Start of Entries provided

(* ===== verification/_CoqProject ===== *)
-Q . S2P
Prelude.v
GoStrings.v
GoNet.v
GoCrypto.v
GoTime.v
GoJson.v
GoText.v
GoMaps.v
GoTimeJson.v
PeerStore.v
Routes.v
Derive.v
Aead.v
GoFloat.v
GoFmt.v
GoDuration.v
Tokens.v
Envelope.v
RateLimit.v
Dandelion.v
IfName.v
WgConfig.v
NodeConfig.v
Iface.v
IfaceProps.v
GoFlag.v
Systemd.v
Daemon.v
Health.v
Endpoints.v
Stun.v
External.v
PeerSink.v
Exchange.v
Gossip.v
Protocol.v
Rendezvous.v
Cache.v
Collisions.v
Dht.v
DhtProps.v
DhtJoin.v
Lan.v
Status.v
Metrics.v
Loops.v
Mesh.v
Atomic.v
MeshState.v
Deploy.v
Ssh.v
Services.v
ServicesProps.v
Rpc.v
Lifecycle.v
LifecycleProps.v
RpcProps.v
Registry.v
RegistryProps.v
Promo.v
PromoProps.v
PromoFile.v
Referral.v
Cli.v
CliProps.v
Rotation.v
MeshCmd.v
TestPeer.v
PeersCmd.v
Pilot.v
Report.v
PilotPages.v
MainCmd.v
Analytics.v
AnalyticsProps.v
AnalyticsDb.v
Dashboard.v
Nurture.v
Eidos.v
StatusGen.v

End of Entries provided
Start of Entries provided

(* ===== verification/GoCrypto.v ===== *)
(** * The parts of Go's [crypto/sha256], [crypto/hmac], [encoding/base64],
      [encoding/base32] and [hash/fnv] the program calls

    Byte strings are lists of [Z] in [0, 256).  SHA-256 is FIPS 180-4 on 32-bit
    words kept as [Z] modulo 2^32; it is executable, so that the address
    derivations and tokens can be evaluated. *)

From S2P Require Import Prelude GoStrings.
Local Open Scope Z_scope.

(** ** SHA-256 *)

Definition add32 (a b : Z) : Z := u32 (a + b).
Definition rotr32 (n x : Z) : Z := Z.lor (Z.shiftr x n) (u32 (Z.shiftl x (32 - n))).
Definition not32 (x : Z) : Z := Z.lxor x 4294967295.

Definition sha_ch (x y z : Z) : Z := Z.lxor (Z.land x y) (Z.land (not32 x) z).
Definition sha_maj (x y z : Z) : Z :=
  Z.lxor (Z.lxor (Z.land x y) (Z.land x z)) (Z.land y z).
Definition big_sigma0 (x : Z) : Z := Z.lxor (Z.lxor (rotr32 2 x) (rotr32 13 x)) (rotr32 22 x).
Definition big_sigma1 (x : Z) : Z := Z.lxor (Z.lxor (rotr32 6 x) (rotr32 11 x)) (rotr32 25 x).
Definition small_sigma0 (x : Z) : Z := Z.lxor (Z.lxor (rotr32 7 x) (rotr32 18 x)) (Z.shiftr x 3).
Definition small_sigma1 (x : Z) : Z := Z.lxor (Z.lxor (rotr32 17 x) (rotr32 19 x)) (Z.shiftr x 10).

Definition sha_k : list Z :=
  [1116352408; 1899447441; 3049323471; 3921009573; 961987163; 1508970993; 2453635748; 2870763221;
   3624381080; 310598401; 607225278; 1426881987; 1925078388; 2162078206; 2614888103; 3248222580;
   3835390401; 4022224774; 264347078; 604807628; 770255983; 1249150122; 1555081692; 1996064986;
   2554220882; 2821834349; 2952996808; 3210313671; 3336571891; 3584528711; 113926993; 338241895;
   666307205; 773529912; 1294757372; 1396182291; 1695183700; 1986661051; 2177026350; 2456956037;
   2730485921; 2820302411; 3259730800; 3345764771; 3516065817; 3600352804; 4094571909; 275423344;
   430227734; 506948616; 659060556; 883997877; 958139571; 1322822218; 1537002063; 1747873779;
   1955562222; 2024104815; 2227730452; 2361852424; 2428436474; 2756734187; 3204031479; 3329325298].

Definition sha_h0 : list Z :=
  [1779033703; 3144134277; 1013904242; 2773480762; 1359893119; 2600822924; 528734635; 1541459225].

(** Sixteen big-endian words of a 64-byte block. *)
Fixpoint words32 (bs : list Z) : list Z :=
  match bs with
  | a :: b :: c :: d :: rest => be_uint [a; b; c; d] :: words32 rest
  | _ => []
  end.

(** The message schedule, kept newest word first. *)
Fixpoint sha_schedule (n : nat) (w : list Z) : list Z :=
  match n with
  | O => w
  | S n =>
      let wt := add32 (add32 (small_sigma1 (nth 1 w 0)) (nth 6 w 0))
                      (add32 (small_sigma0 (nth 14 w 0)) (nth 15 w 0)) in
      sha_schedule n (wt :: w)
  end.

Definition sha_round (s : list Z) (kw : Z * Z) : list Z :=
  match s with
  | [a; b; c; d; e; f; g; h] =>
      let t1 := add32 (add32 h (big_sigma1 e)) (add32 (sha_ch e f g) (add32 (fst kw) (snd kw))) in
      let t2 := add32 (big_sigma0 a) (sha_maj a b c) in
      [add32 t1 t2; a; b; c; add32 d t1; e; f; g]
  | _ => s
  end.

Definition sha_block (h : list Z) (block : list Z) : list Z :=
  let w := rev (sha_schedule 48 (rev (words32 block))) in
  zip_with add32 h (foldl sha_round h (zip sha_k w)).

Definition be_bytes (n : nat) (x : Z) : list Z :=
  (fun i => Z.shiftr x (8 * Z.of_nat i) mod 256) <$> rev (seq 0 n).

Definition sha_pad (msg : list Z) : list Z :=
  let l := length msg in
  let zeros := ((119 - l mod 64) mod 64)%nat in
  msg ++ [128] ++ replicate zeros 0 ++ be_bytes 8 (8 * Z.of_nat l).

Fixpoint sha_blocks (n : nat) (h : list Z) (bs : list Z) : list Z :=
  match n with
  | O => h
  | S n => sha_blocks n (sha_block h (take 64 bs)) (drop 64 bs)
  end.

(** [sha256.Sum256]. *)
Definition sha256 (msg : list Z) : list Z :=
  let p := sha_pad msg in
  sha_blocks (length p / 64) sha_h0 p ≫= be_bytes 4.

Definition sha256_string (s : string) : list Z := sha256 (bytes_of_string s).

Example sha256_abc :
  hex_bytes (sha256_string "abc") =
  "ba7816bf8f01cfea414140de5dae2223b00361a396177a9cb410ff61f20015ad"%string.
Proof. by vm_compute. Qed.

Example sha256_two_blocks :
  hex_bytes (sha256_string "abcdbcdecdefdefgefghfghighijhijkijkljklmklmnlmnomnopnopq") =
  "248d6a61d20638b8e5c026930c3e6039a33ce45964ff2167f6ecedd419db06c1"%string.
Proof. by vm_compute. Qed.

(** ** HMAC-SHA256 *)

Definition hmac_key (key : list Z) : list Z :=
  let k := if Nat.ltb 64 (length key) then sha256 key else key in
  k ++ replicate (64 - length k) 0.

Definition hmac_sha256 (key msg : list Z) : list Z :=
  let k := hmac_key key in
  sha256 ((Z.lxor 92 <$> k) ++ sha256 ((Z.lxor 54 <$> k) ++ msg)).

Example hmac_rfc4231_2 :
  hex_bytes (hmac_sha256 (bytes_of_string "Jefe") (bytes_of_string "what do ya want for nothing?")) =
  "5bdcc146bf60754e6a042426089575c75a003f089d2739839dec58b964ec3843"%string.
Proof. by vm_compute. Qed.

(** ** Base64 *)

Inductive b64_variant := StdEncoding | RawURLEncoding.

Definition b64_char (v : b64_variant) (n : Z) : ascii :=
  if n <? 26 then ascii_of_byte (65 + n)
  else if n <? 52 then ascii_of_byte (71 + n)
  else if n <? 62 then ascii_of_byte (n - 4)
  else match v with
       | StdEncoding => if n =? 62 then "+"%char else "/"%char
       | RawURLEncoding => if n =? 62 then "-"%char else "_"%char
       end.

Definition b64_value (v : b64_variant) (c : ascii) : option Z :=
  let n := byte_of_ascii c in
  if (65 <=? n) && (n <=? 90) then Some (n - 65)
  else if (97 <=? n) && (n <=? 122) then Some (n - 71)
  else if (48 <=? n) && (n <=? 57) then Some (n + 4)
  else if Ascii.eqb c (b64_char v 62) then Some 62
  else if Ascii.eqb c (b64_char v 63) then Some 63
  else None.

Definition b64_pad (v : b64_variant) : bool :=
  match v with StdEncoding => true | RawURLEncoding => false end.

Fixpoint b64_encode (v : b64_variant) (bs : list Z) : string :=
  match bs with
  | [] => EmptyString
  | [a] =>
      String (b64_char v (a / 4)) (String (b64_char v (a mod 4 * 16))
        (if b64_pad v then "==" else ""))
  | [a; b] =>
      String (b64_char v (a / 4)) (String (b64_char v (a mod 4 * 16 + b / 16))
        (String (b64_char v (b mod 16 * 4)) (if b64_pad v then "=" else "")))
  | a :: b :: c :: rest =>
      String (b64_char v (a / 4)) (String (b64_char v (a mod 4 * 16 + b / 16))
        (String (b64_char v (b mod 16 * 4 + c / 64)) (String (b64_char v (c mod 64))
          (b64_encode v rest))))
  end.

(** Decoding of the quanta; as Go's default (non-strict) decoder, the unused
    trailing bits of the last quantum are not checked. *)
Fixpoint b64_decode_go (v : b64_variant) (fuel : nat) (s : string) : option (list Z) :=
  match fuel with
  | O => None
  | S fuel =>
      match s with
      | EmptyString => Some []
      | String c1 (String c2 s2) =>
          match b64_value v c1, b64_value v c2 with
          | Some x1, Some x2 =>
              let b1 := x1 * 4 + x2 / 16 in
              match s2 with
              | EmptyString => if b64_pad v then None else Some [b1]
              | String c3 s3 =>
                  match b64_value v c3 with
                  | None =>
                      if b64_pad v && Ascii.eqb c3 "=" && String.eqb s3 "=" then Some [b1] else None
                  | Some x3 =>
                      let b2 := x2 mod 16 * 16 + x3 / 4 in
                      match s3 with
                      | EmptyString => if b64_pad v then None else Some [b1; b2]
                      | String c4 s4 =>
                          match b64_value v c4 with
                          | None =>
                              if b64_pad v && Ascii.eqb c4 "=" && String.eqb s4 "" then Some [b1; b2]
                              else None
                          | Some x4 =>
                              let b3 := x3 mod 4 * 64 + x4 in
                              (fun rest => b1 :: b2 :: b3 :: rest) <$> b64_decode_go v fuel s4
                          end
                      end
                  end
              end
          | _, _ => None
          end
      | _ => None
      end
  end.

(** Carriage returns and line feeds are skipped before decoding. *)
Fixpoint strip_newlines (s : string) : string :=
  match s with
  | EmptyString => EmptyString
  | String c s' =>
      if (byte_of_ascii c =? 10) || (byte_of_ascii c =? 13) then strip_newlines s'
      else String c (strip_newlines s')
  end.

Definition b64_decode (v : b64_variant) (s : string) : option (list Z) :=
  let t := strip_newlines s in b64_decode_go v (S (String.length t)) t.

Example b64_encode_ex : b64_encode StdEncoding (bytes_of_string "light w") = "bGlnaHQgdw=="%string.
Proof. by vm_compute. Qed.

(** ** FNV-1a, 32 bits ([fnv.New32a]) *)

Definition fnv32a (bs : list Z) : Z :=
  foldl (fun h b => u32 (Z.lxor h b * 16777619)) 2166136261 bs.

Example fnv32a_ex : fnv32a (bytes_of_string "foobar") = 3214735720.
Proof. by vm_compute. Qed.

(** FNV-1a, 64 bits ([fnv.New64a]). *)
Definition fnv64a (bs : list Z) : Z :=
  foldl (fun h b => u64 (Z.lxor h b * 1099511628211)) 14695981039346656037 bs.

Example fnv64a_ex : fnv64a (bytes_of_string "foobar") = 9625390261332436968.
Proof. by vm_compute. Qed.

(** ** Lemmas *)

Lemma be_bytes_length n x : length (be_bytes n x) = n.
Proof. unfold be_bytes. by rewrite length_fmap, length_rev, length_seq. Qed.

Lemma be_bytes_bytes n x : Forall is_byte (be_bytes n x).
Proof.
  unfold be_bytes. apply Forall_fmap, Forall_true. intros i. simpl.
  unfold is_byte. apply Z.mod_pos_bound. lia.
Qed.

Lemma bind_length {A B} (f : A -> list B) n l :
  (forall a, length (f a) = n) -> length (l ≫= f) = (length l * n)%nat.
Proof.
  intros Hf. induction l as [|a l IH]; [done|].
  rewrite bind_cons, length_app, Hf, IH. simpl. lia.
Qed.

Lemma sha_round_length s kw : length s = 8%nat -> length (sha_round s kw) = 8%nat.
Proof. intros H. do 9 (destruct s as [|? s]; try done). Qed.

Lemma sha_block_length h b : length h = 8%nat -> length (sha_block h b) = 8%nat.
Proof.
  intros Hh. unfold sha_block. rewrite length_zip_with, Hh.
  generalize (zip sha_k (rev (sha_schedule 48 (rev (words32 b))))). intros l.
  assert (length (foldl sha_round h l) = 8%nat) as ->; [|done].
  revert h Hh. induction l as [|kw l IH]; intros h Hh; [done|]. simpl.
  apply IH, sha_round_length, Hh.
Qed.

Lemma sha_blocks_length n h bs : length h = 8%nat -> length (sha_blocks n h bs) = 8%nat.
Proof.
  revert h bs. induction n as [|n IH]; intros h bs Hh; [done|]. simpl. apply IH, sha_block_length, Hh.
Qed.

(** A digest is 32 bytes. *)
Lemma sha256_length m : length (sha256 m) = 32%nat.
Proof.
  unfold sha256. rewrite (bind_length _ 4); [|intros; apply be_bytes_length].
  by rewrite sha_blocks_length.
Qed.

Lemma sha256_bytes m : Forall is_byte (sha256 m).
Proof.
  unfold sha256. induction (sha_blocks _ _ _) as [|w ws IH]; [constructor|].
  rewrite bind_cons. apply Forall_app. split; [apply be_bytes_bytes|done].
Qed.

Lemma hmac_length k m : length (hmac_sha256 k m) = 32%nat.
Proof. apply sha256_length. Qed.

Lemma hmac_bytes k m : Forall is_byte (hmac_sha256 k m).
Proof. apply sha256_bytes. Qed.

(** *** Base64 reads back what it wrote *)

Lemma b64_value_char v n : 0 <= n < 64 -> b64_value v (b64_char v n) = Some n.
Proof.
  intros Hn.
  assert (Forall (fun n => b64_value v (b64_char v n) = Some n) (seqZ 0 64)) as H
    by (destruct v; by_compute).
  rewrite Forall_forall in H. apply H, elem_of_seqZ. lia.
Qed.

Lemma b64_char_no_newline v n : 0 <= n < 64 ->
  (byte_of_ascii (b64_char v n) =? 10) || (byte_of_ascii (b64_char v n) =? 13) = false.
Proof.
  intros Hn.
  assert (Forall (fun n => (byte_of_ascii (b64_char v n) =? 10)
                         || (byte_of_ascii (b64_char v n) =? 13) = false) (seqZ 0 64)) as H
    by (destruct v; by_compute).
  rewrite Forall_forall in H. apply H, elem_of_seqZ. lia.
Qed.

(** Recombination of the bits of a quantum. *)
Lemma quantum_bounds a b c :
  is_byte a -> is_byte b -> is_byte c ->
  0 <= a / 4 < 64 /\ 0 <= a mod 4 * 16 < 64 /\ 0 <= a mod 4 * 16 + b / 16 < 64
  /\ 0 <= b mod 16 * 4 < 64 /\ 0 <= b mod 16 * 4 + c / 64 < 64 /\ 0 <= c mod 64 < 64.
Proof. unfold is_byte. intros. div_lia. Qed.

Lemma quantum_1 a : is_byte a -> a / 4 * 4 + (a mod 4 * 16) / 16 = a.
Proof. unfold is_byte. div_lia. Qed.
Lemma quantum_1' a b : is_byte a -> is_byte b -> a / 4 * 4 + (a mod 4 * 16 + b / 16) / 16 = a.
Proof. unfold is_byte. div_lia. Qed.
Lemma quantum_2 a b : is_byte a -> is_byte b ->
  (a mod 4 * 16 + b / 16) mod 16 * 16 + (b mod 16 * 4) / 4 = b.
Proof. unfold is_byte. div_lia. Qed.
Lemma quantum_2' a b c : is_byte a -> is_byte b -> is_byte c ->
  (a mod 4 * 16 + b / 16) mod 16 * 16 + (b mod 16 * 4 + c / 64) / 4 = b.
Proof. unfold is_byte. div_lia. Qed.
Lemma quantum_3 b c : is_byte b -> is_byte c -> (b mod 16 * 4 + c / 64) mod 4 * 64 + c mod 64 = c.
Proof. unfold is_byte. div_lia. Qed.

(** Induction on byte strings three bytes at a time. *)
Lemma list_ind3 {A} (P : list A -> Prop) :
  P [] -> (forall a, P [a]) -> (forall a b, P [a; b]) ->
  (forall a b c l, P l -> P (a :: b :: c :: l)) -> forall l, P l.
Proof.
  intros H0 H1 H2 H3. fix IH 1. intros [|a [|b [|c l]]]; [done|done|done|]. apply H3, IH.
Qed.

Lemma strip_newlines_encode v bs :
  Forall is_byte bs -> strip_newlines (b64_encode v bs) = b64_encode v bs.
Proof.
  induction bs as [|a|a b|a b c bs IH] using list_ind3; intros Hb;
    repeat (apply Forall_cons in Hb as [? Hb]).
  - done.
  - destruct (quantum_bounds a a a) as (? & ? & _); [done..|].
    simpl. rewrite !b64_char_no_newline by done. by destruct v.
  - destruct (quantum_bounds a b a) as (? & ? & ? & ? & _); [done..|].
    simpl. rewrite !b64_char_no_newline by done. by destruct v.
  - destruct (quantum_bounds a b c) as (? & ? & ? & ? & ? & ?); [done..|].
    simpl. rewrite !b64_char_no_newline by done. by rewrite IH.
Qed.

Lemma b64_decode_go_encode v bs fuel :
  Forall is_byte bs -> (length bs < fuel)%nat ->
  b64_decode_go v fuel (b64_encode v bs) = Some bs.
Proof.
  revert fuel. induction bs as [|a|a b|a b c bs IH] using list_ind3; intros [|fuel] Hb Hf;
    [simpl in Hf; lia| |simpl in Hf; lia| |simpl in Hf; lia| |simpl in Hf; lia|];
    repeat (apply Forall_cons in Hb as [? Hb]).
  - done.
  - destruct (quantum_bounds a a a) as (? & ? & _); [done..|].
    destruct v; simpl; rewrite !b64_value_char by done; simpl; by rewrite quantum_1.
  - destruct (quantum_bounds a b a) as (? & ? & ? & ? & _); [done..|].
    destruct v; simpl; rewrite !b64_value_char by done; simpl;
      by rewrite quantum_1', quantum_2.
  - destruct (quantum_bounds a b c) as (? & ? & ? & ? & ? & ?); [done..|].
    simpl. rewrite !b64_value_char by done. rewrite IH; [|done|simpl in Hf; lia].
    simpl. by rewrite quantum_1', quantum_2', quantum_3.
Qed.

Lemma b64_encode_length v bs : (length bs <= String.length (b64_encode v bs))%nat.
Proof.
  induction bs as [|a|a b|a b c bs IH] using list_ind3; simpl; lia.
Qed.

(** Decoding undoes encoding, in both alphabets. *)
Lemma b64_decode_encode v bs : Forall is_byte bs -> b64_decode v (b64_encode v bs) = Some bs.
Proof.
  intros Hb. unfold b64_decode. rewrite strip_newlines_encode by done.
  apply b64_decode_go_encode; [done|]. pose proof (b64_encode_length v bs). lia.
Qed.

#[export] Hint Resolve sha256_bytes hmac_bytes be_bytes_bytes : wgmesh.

End of Entries provided

Work task:
For the string "StdEncoding", report how many lines of the records contain it, giving the number only.

Response area:
4